Reference numeral 17 denotes a temperature detector that detects the temperature of the cooling water at the outlet of the condenser C, and when the detected temperature falls below a predetermined set value, the control device 18 that receives the signal issues a stop signal to stop the cooling water pump 13. It's starting to stop.

Instead of detecting the coolant outlet temperature, a temperature detector 19 that detects the coolant inlet temperature may be used. In addition, as the temperature of the returned solution, which is closely related to the cooling water temperature, a temperature detector 20 that detects the inlet solution temperature of the absorber A or a temperature detector 21 that detects the outlet solution temperature of the high temperature generator GH is used. Good too. In addition, absorber A, which is closely related to cooling water temperature,
The internal temperature or the internal temperature of the condenser C may be detected.

Among the above, when the temperature of the cooling water is not detected directly but is detected indirectly using the temperature of something related to the temperature of the cooling water, the set value is as follows:
The temperature corresponding to the allowable temperature limit of the cooling water is set as the set value.
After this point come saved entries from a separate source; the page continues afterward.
(* ===== verification/ChatStream.v ===== *)
(** * The chat stream of an agent

    [JsChunkNormalizer] of [baml-rt-a2a/src/a2a.rs] (what an agent yields, brought
    into the shape of a stream chunk) and [stream_collector.rs] (the outputs of
    [StreamCollect] normalized, stored and forwarded).

    Reading a value as a [Message] or [Task] and writing it back, and the codec of
    [StreamResponse], are [serde] and arguments.  The pipeline that stores chunks
    is a function on a state [W] of its own.  As in [StreamCollect] the consumer
    may go away after a number of messages. *)

From stdpp Require Import base list strings gmap.
From Stdlib Require Import ZArith Lia ssreflect.
From S2P Require Import Prelude RustStr Json Ids Errors Interceptor A2aTypes StreamCollect A2aResponses.

Open Scope string_scope.
Open Scope list_scope.
Open Scope Z_scope.

(** ** Normalization *)

(** [map.entry(k).or_insert_with(..)]. *)
Definition or_insert (k : string) (v : json) (fs : list (string * json)) : list (string * json) :=
  if contains_key k fs then fs else map_insert k v fs.

Section Normalizer.
Context (context_id : ContextId) (task_id : TaskId).

Definition next_message_id (counter : Z) : Z * string :=
  let counter := wrap64 (counter + 1) in (counter, "js-msg-" +:+ context_id +:+ "-" +:+ show_Z counter).

(** [map.get_mut(k)] and the change of what is there. *)
Definition change (k : string) (f : Z -> json -> Z * json) (n : Z) (fs : list (string * json)) : Z * list (string * json) :=
  match field k fs with
  | None => (n, fs)
  | Some v => let (n, v) := f n v in (n, map_insert k v fs)
  end.

Definition ensure_message_fields (n : Z) (message : json) : Z * json :=
  match message with
  | JObj fs =>
      let (n, fs) := if contains_key "messageId" fs then (n, fs)
                     else let (n, id) := next_message_id n in (n, map_insert "messageId" (JStr id) fs) in
      (n, JObj (or_insert "taskId" (JStr task_id) (or_insert "contextId" (JStr context_id) (or_insert "role" (JStr "ROLE_AGENT") fs))))
  | v => (n, v)
  end.

Definition ensure_status_fields (n : Z) (status : json) : Z * json :=
  match status with
  | JObj fs => let (n, fs) := change "message" ensure_message_fields n fs in (n, JObj fs)
  | v => (n, v)
  end.

Fixpoint ensure_messages (n : Z) (ms : list json) : Z * list json :=
  match ms with
  | [] => (n, [])
  | m :: r => let (n, m) := ensure_message_fields n m in let (n, r) := ensure_messages n r in (n, m :: r)
  end.

Definition ensure_history (n : Z) (history : json) : Z * json :=
  match history with
  | JArr ms => let (n, ms) := ensure_messages n ms in (n, JArr ms)
  | v => (n, v)
  end.

Definition ensure_task_fields (n : Z) (task : json) : Z * json :=
  match task with
  | JObj fs =>
      let fs := or_insert "contextId" (JStr context_id) (or_insert "id" (JStr task_id) fs) in
      let (n, fs) := change "history" ensure_history n fs in
      let (n, fs) := change "status" ensure_status_fields n fs in
      (n, JObj fs)
  | v => (n, v)
  end.

Definition ensure_context_and_task_fields (fs : list (string * json)) : list (string * json) :=
  or_insert "taskId" (JStr task_id) (or_insert "contextId" (JStr context_id) fs).

Definition ensure_status_update_fields (n : Z) (su : json) : Z * json :=
  match su with
  | JObj fs => let (n, fs) := change "status" ensure_status_fields n (ensure_context_and_task_fields fs) in (n, JObj fs)
  | v => (n, v)
  end.

Definition ensure_artifact_update_fields (n : Z) (au : json) : Z * json :=
  match au with JObj fs => (n, JObj (ensure_context_and_task_fields fs)) | v => (n, v) end.

Definition is_update (fs : list (string * json)) : bool := contains_key "statusUpdate" fs || contains_key "artifactUpdate" fs.
(* ===== verification/LiveTurns.v ===== *)
(** * Live stream sessions

    [handle_live_message_stream] and [run_live_stream_session] of
    [baml-rt-a2a/src/a2a_transport.rs] with the session map of [live_stream.rs]:
    requests of many clients against the sessions of an agent.

    A handler and a session are tasks; each section under the lock of the map,
    each send or receive on a channel and each call of store, router or collector
    is one step, and steps of all tasks interleave.  What the store, the router
    and the collector answer is chosen by the environment; a client may go away at
    any time.  The answers of a turn are what its client has received, in
    [turns]; its channel is open while the sender of the turn is somewhere. *)

From stdpp Require Import base list strings gmap.
From Stdlib Require Import ZArith Lia ssreflect.
From S2P Require Import Prelude RustStr Json Ids Errors Interceptor A2aTypes StreamCollect A2aResponses ChatStream A2aRequests AutoStatus SemioticGate.

Open Scope string_scope.
Open Scope list_scope.

(** ** State *)

Record TurnInput := mkTurn { ti_request : json; ti_turn : nat }.

(** [turn_tx] leads to the session task of that number. *)
Record LiveStreamSession := mkLiveSession { ls_turn_tx : nat; ls_relay : bool; ls_in_flight : bool }.

(** Where a session task stands. *)
Inductive phase :=
| Waiting                                          (* [turn_rx.recv()] *)
| Resuming (t : TurnInput)                         (* dequeued, with a suspended stream *)
| Answering (t : TurnInput)                        (* its message is stored; before [resume_tx.send] *)
| Opening (t : TurnInput)                          (* dequeued, no stream: before the relay is made *)
| Missing (t : TurnInput)                          (* the session was not in the map *)
| Invoking (t : TurnInput)                         (* [handle_a2a_outcome_inner] *)
| Draining (t : TurnInput) (resumable : bool) (d : drain)
| Suspending (t : TurnInput) (resumable : bool)    (* before [in_flight] falls *)
| Freed (t : TurnInput)                            (* after it, before [response_tx] is dropped *)
| Clearing (t : TurnInput)                         (* after an error, before the relay is cleared *)
| Leaving                                          (* before the session is removed *)
| Gone.

Record session_task := mkTask_ {
  st_key : string;
  st_context : ContextId;
  st_spawned : bool;
  st_queue : list TurnInput;
  st_phase : phase;
  st_task : option TaskId;          (* [session_task_id] *)
  st_suspended : bool               (* [suspended] holds a stream *)
}.

(** Where a handler stands. *)
Inductive handler :=
| HArrived (request : json) (parsed : A2aRequest)
| HSend (tx : nat) (key : string) (t : TurnInput) (spawn : bool)
| HSpawn (tx : nat) (t : TurnInput)
| HUnmark (key : string)
| HOpened (t : TurnInput)
| HRefused (e : BamlRtError).

Record turn_log := mkLog { tl_frames : list json; tl_open : bool; tl_client : bool }.

Record live := mkLive {
  lv_sessions : gmap string LiveStreamSession;
  lv_tasks : list session_task;
  lv_handlers : list handler;
  lv_turns : list turn_log;
  lv_gate : GateState
}.
(* ===== verification/TaskUpdates.v ===== *)
(** * Results into the task store, updates out of it

    The way of a chunk into the store: [result_extractor.rs],
    [result_processor.rs], [result_pipeline.rs] and [result_deduplicator.rs] of
    [baml-rt-a2a].  The way of an update to a client: [task_update_drain.rs],
    the session of [task_update_session.rs] with its error paths, and the task
    requests of [handlers.rs].

    The serde codecs are arguments.  What a subscriber's channel brings
    (frames, its end, that it lagged and what the graph then replays) is a list;
    a list that runs out is a subscriber that waits. *)

From stdpp Require Import base list strings gmap sets.
From Stdlib Require Import ZArith Lia ssreflect.
From S2P Require Import Prelude RustStr Json Ids Errors StreamCollect ChatStream A2aTypes Broadcaster TaskStore.

Open Scope string_scope.
Open Scope list_scope.

(** ** Into the store *)

Record SendMessageResponse := mkSendResponse { smr_message : option Message; smr_task : option Task; smr_extra : gmap string json }.

Definition ValidatedTaskChunk_of_response (r : SendMessageResponse) : result StreamResponse InvalidArg :=
  ValidatedTaskChunk_try_from (mkStreamResponse (smr_message r) (smr_task r) None None (smr_extra r)).

Definition set_message_metadata (m : Message) (md : option (gmap string json)) : Message :=
  mkMessage (m_message_id m) (m_role m) (m_parts m) (m_context_id m) (m_task_id m) (m_reference_task_ids m) (m_extensions m) md (m_extra m).

(** The message with the agent its task names, unless it names one itself. *)
Definition message_with_agent (chunk : StreamResponse) : option Message :=
  match sr_message chunk with
  | None => None
  | Some msg =>
      let named := match m_metadata msg with Some m => is_some (m !! "agent_id") | None => false end in
      match (if named then None else (sr_task_payload chunk ≫= t_metadata) ≫= fun m : gmap string json => m !! "agent_id") with
      | Some agent_id => Some (set_message_metadata msg (Some (<["agent_id" := agent_id]> (default ∅ (m_metadata msg)))))
      | None => Some msg
      end
  end.

Definition set_chunk_message (chunk : StreamResponse) (m : option Message) : StreamResponse :=
  mkStreamResponse m (sr_task_payload chunk) (sr_status_update chunk) (sr_artifact_update chunk) (sr_extra chunk).
Lemma no_brace_no_violation_witness :
  has_char "{" "html, body, * /* a stray list of selectors */" = false
  /\ validate_css_scoping "html, body, * /* a stray list of selectors */" = [].
Proof.
  split; [reflexivity|].
  exact (no_brace_no_violation
           "html, body, * /* a stray list of selectors */" eq_refl).
Defined.

Lemma selectors_of_nonempty (part sel : string) :
  In sel (selectors_of part) -> sel <> "".
Proof.
  unfold selectors_of. intros H.
  apply in_map_iff in H as (s & <- & Hs).
  apply filter_In in Hs as [_ Ht].
  intros E. rewrite E in Ht. discriminate.
Qed.

(** X12. Every violation of the checker is about one non-empty selector
    and is either the prefix message, for a selector that does not start
    with .chaos-region, or the bare-element message, for a selector that
    does; and no selector gets more than one violation. *)
Theorem css_violation_shape :
  (forall (css e : string),
      In e (validate_css_scoping css) ->
      exists sel,
        sel <> ""
        /\ ((e = prefix_error sel
             /\ Py.startswith ".chaos-region" sel = false)
            \/ (e = bare_error sel
                /\ Py.startswith ".chaos-region" sel = true)))
  /\ (forall sel : string, (List.length (check_selector sel) <= 1)%nat).
Proof.
  split.
  - intros css e H. unfold validate_css_scoping, check_blocks in H.
    apply in_flat_map in H as (block & _ & H).
    unfold check_block in H.
    destruct (negb (Py.truthy _)); [destruct H|].
    destruct (Py.startswith "@" _); [destruct H|].
    apply in_flat_map in H as (sel & Hsel & H).
    exists sel. split; [eapply selectors_of_nonempty; eauto|].
    destruct (Py.startswith ".chaos-region" sel) eqn:Ep.
    + right. split; [|reflexivity].
      rewrite (check_selector_existsb_aux sel Ep) in H.
      destruct (existsb _ _); [|destruct H].
      destruct H as [H | []]. now symmetry.
    + left. split; [|reflexivity].
      rewrite (check_selector_unscoped sel Ep) in H.
      destruct H as [H | []]. now symmetry.
  - intros sel. destruct (Py.startswith ".chaos-region" sel) eqn:Ep.
    + rewrite (check_selector_existsb_aux sel Ep).
      destruct (existsb _ _); simpl; lia.
    + rewrite (check_selector_unscoped sel Ep). simpl. lia.
Qed.

Lemma css_violation_shape_witness :
  In (bare_error ".chaos-region h1") (validate_css_scoping sample_css)
  /\ exists sel,
       sel <> ""
       /\ ((bare_error ".chaos-region h1" = prefix_error sel
            /\ Py.startswith ".chaos-region" sel = false)
           \/ (bare_error ".chaos-region h1" = bare_error sel
               /\ Py.startswith ".chaos-region" sel = true)).
Proof.
  assert (Hin : In (bare_error ".chaos-region h1")
                   (validate_css_scoping sample_css))
    by (left; reflexivity).
  split; [exact Hin|].
  exact (proj1 css_violation_shape sample_css _ Hin).
Defined.

(** ** CSS scope checker: what the preprocessing removes *)








Lemma absent_head (sub : string) (s : string) :
  absent sub s -> Py.startswith sub s = false.
Proof.
  intros H. destruct (Py.startswith sub s) eqn:E; [|reflexivity].
  exfalso. apply (H 0%nat). now apply occurs_at_0.
Qed.

(** *** Block comments *)








(** *** String literals *)







Lemma string_body_no_quote (q : ascii) (s : string) :
  has_char q s = false -> has_char "\" s = false -> string_body q s = true.
Proof.
  induction s as [|c s IH]; [reflexivity|]. cbn [has_char string_body].
  intros H1 H2. apply orb_false_iff in H1 as [H1 H1'].
  apply orb_false_iff in H2 as [H2 H2'].
  rewrite Ascii.eqb_sym, H2, Ascii.eqb_sym, H1. cbn [negb andb]. auto.
Qed.









(** ** [str.strip] *)

Lemma rstrip_last (s : string) : last_is_space (Py.rstrip s) = false.
Proof.
  induction s as [|c s IH]; [reflexivity|]. cbn [Py.rstrip].
  destruct (Py.rstrip s) as [|d r].
  - destruct (Py.isspace c) eqn:E; [reflexivity|]. cbn. exact E.
  - exact IH.
Qed.

Lemma lstrip_last (s : string) :
  last_is_space s = false -> last_is_space (Py.lstrip s) = false.
Proof.
  induction s as [|c s IH]; intros H; [reflexivity|]. cbn [Py.lstrip].
  destruct (Py.isspace c) eqn:E; [|exact H].
  apply IH. destruct s; [cbn in H; congruence | exact H].
Qed.

Lemma lstrip_first (s : string) : first_is_space (Py.lstrip s) = false.
Proof.
  induction s as [|c s IH]; [reflexivity|]. cbn [Py.lstrip].
  destruct (Py.isspace c) eqn:E; [exact IH | exact E].
Qed.

Lemma lstrip_fixed (s : string) :
  first_is_space s = false -> Py.lstrip s = s.
Proof. destruct s as [|c s]; [reflexivity|]. cbn. now intros ->. Qed.

Lemma rstrip_fixed (s : string) :
  last_is_space s = false -> Py.rstrip s = s.
Proof.
  induction s as [|c s IH]; intros H; [reflexivity|]. cbn [Py.rstrip].
  destruct s as [|d s].
  - cbn in H. cbn. now rewrite H.
  - rewrite IH by exact H. reflexivity.
Qed.

Lemma strip_ends (s : string) :
  first_is_space (Py.strip s) = false /\ last_is_space (Py.strip s) = false.
Proof.
  unfold Py.strip. split; [apply lstrip_first|].
  apply lstrip_last, rstrip_last.
Qed.

Lemma strip_fixed (s : string) :
  first_is_space s = false -> last_is_space s = false -> Py.strip s = s.
Proof.
  intros H1 H2. unfold Py.strip. rewrite rstrip_fixed by exact H2.
  now apply lstrip_fixed.
Qed.

Lemma last_is_space_drop (n : nat) (s : string) :
  Py.drop n s <> "" -> last_is_space (Py.drop n s) = last_is_space s.
Proof.
  revert s; induction n as [|n IH]; intros s H; [now rewrite drop_0|].
  destruct s as [|c s]; [reflexivity|]. cbn [Py.drop] in *.
  rewrite IH by exact H. destruct s as [|d s]; [|reflexivity].
  destruct n; contradiction H; reflexivity.
Qed.

Section RunFacts.

Variable check_output : list string -> result string.

Lemma run_ok_inv (cmd : list string) (s : string) :
  run check_output cmd = Ok s ->
  exists out, check_output cmd = Ok out /\ s = Py.strip out.
Proof.
  unfold run. destruct (check_output cmd) as [out|e]; [|discriminate].
  intros H. injection H as <-. eauto.
Qed.

(** X13. Whatever the command prints, the text [run] returns has no
    whitespace at either end and stripping it again changes nothing; the
    same holds for every answer of [git] and for the base page that
    [read_file_at_ref] returns. *)
Theorem run_output_stripped :
  (forall (cmd : list string) (s : string),
      run check_output cmd = Ok s ->
      first_is_space s = false /\ last_is_space s = false
      /\ Py.strip s = s)
  /\ (forall (ref path s : string),
        read_file_at_ref check_output ref path = Ok s ->
        first_is_space s = false /\ last_is_space s = false
        /\ Py.strip s = s).
Proof.
  assert (G : forall cmd s, run check_output cmd = Ok s ->
            first_is_space s = false /\ last_is_space s = false
            /\ Py.strip s = s).
  { intros cmd s H. destruct (run_ok_inv cmd s H) as (out & _ & ->).
    destruct (strip_ends out) as [H1 H2].
    split; [exact H1|]. split; [exact H2|]. now apply strip_fixed. }
  split; [exact G|]. intros ref path s. apply G.
Qed.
FIG. 2 shows an example of a flowchart when the refrigerator is stopped when the temperature detector 21 detects the outlet temperature of the high temperature generator GH as an example of indirectly detecting the cooling water temperature. An example is shown in which the set value is 120℃.

〔Effect of the invention〕

The present invention prevents wasteful power loss when shutting down an absorption chiller, promotes solution dilution, prevents damage to the cooling water tube of the absorber due to thermal stress, and fills the cooling tower when restarting. It is possible to provide a dual-effect refrigerator that does not cause damage to materials, which is extremely effective in practice.

[Brief explanation of drawings]

FIG. 1 is a flowchart of an embodiment of the present invention, and FIG. 2 is a flowchart thereof. 1... Heat source path, 2... Flow rate control valve, 3...
Solution route, 4... Solution route, 5... Solution route, 6
... Refrigerant route, 7... Refrigerant route, 8... Refrigerant route, 9... Chilled water route, 10... Load, 11... Chilled water pump, 12... Cooling water route, 13... Cooling water pump, 14... ...Cooling tower, 15...Capacity control device, 16...Temperature detector, 17...Temperature detector,
18...control device, 19...temperature detector, 20...
...Temperature detector, 21...Temperature detector, A...Absorber, E...Evaporator, GH...High temperature generator, GL...
...Low temperature generator, C...Condenser, XH...High temperature heat exchanger, XL...Low temperature heat exchanger, SP...Solution pump, RP...Refrigerant pump, V...Pressure reducing valve.

Claims (1)

[Claims] 1. Evaporator, absorber, high temperature generator, low temperature generator,
A condenser, a solution path connecting these devices, a refrigerant path, a solution pump provided in these paths, a refrigerant pump, a cooling water path leading to the absorber and the condenser, and a cooling water path provided in the cooling water path. In a dual-effect absorption refrigerator comprising a cooling water pump, a cold water path leading to the evaporator, and a cold water pump installed in the cold water path, the temperature of the cooling water in the cooling water path is directly or indirectly controlled. A cooling water temperature detector to detect, and a signal when the cooling water temperature or the equivalent value of the cooling water temperature detected by the cooling water temperature detector becomes less than a predetermined set value after the absorption chiller stops operating. and a control device that issues a stop signal to stop the cooling water pump in response to the above. 2. A patent claim in which the temperature of the cooling water is indirectly detected by detecting the temperature of the solution in the solution return path from the outlet of the high-temperature generator or the low-temperature generator to the absorber or in the absorber. The refrigerator according to item 1.